Deputado Max Russi quer ação coletiva contra cobrança de pedágio
O presidente da Assembleia Legislativa de Mato Grosso (ALMT), deputado Max Russi (PSB), quer bloquear a cobrança de pedágios, por parte da concessionária, a Rota do Oeste e defende uma ação do Ministério Público em relação aos trechos sob concessão, ao longo da BR-163.
Ele chegou a dizer que uma ação coletiva deveria ser movida. "Não é correto a empresa receber pedágio. Já era para ter entregue a obra em 2019, não entregou e está ganhando com isso. Particularmente, acho que o Ministério Público, tanto federal quanto estadual, tinha que atuar. Acho que não tem mais que haver a cobrança do pedágio, porque não está tendo a entrega do serviço", ponderou o deputado, em entrevista à rádio Capital FM, nesta segunda-feira (17).

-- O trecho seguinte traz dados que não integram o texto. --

(** A range taken out of the table routes nothing. *)
Lemma deleted_range_unrouted n v ip (r r' : @proxyRouter T) :
  Inv r -> Inv r' -> abs r !! (getCidrIntRange n).1 = Some v -> max v = (getCidrIntRange n).2 ->
  abs r' = delete (getCidrIntRange n).1 (abs r) ->
  (getCidrIntRange n).1 <= ip <= (getCidrIntRange n).2 -> lookup_ip ip r' = None.
Proof.
  intros [_ [_ Hd]] HI' Hv Hmax Habs Hin. destruct (lookup_ip ip r') as [dl|] eqn:El; [|done].
  apply (lookup_ip_routes _ _ _ HI') in El as (k & w & Hk & Hkw & _). rewrite Habs in Hk.
  apply lookup_delete_Some in Hk as [Hne Hk].
  destruct (Hd k w (getCidrIntRange n).1 v Hk Hv); [done|]. unfold overlaps. lia.
Qed.

(** Adding an outbound, and where connections go then. *)
Lemma add_outbound_run ob ob' name c :
  Inv (pc_router c) -> tunStackRunning c = true -> CheckPeer (ob_Peer ob) (ob_Token ob) = inl name ->
  socks5OutboundFillRunningInfo Decode_peer (set_PeerName name ob) = (None, ob') -> ob_Open ob = true ->
  (db_Put keySocksOutbound (Marshal (<[Uint64 (ob_ID ob) := ob']> (held_obs (pc_mgr c)))) (ob_db (pc_mgr c))).1 = None ->
  exists c' pid n x, AddOutbound ob c = (Ret None, c') /\
    Decode_peer (ob_Peer ob) = inl pid /\ ParseCIDR_err (ob_Route ob) = inl (x, n) /\
    held_obs (pc_mgr c') = <[Uint64 (ob_ID ob) := ob']> (held_obs (pc_mgr c)) /\
    os c' = (sys_addRoute (ob_Route ob) tunRemote (os c)).2 /\ Inv (pc_router c') /\
    let '(a, b) := getCidrIntRange n in
    let peer := mkPeer pid (LE_PutUint64 (Uint64 (ob_Token ob))) (LE_PutUint64 (Uint64 (ob_Token ob))) in
    (abs (pc_router c) !! a = None -> a <= b -> free (abs (pc_router c)) a b ->
     forall md b0 b1 b2 b3, DstIP md = [b0; b1; b2; b3] -> is_byte b0 -> is_byte b1 -> is_byte b2 -> is_byte b3 ->
       DialContext md c' = if decide (a <= SetBytes (DstIP md) <= b)
         then Socks5Client.DialContext LookupPort peer (NewStream5 pid) (md_network md)
                (JoinHostPort (IP4_String (DstIP md)) (Itoa (DstPort md)))
         else DialContext md c) /\
    (abs (pc_router c) !! a = None -> ~ free (abs (pc_router c)) a b -> abs (pc_router c') = abs (pc_router c)).
Proof.
  intros HI Htun Hcheck Hfill Hopen Hput. destruct (fill_inv _ _ Hfill) as (pid & n & x & Hpid & Hcidr & Hob).
  cbn [set_PeerName ob_Peer ob_Route ob_Token] in Hpid, Hcidr, Hob.
  assert (Hid : ob_ID ob' = ob_ID ob) by by rewrite Hob.
  pose proof (mgr_put_run _ _ (pc_mgr c) Hfill) as Hm. cbv zeta in Hm. rewrite Hid, Hput in Hm.
  set (rs := <[Uint64 (ob_ID ob) := ob']> (held_obs (pc_mgr c))) in *.
  set (c1 := mkPc (mkObMgr (db_Put keySocksOutbound (Marshal rs) (ob_db (pc_mgr c))).2 (Some rs)) true (pc_engine c) (pc_router c) (os c)).
  destruct (addOutboundRoute_run ob' n (dialer_of ob') c1) as (ok & r & e & Hr & HI' & Hadd); [by rewrite Hob|done|].
  assert (Hrt : ob_Route ob' = ob_Route ob) by by rewrite Hob. rewrite Hrt in Hadd.
  assert (Hrun : AddOutbound ob c = (Ret None, mkPc (pc_mgr c1) true (pc_engine c) r (sys_addRoute (ob_Route ob) tunRemote (os c)).2)).
  { unfold AddOutbound. rewrite Hcheck. unfold mgr_AddOutbound.
    rewrite (bind_Ret _ _ _ _ _ (mgr_run _ c _ _ Hm)), Htun. fold c1. cbn beta iota.
    assert (Ho : ob_Open ob' = true) by by rewrite Hob. rewrite Ho. cbn [negb]. unfold open_route.
    assert (Hs : startTunStack c1 = (Ret None, c1)) by done.
    rewrite (bind_Ret _ _ _ _ _ Hs), Ho. by rewrite (bind_Ret _ _ _ _ _ Hadd). }
  eexists _, pid, n, x. split; [exact Hrun|]. split_and!; [done..|].
  pose proof (addRoute_run n (dialer_of ob') (pc_router c) HI) as Hspec.
  destruct (getCidrIntRange n) as [a b]. destruct Hspec as (ok2 & r2 & Hr2 & _ & Hok & Hno & Hyes).
  change (pc_router c1) with (pc_router c) in Hr. rewrite Hr in Hr2. injection Hr2 as <- <-. split.
  - intros Hna Hab Hfree md b0 b1 b2 b3 Hmd H0 H1 H2 H3.
    rewrite !(DialContext_v4 md _ b0 b1 b2 b3) by done. cbn [pc_router].
    assert (ok = true) as -> by (apply Hok; by right). rewrite (Hyes eq_refl).
    case_decide; [|done]. rewrite Hob. unfold dialer_of. cbn [ob_socks5Peer set_running_info peer_ID UserName Password NewDialer]. done.
  - intros Hna Hnf. cbn [pc_router]. apply Hno. apply not_true_is_false. intros Hy. apply Hok in Hy as [(v & Hv & _)|(_ & _ & Hf)]; [|done].
    congruence.
Qed.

Russi lembrou que a Assembleia Legislativa cobrou intensamente a concessionária da rodovia, principalmente em 2021, quando houve discussão com o governo federal quanto à falta de compromisso da Rota do Oeste com o contrato firmado. Ele chegou a propor uma Comissão Parlamentar de Inquérito (CPI) para apurar a situação da empresa.
Contudo, no final de 2021, depois de intervenção do Ministério de Infraestrutura, que chegou a realizar audiência pública em conjunto com a Ordem dos Advogados do Brasil (OAB-MT), a empresa decidiu fazer a devolução amigável da rodovia. O processo, porém, não é imediato.
“Leigo que sou nessa área jurídica, acho que quem está pagando o pedágio tinha que guardar os comprovantes e caberia uma ação coletiva, porque não existe a entrega dos serviços”, criticou o deputado, comentando que, há algumas semanas, esteve no Paraná e constatou que diversas praças de pedágio não estão fazendo a cobrança.
“Estamos pagando pedágio com uma concessionária que já entregou a concessão, e ela não tem mais compromisso mais nenhuma de investimento. É muito fácil isso. E se enrolar isso aí mais um ano, dois anos, três anos até uma concessionária vir? Então, acho que o Ministério Público tinha que atuar forte nisso aí”, completou. Segundo o deputado, a ALMT deverá continuar pressionando para que a cobrança do pedágio seja interrompida.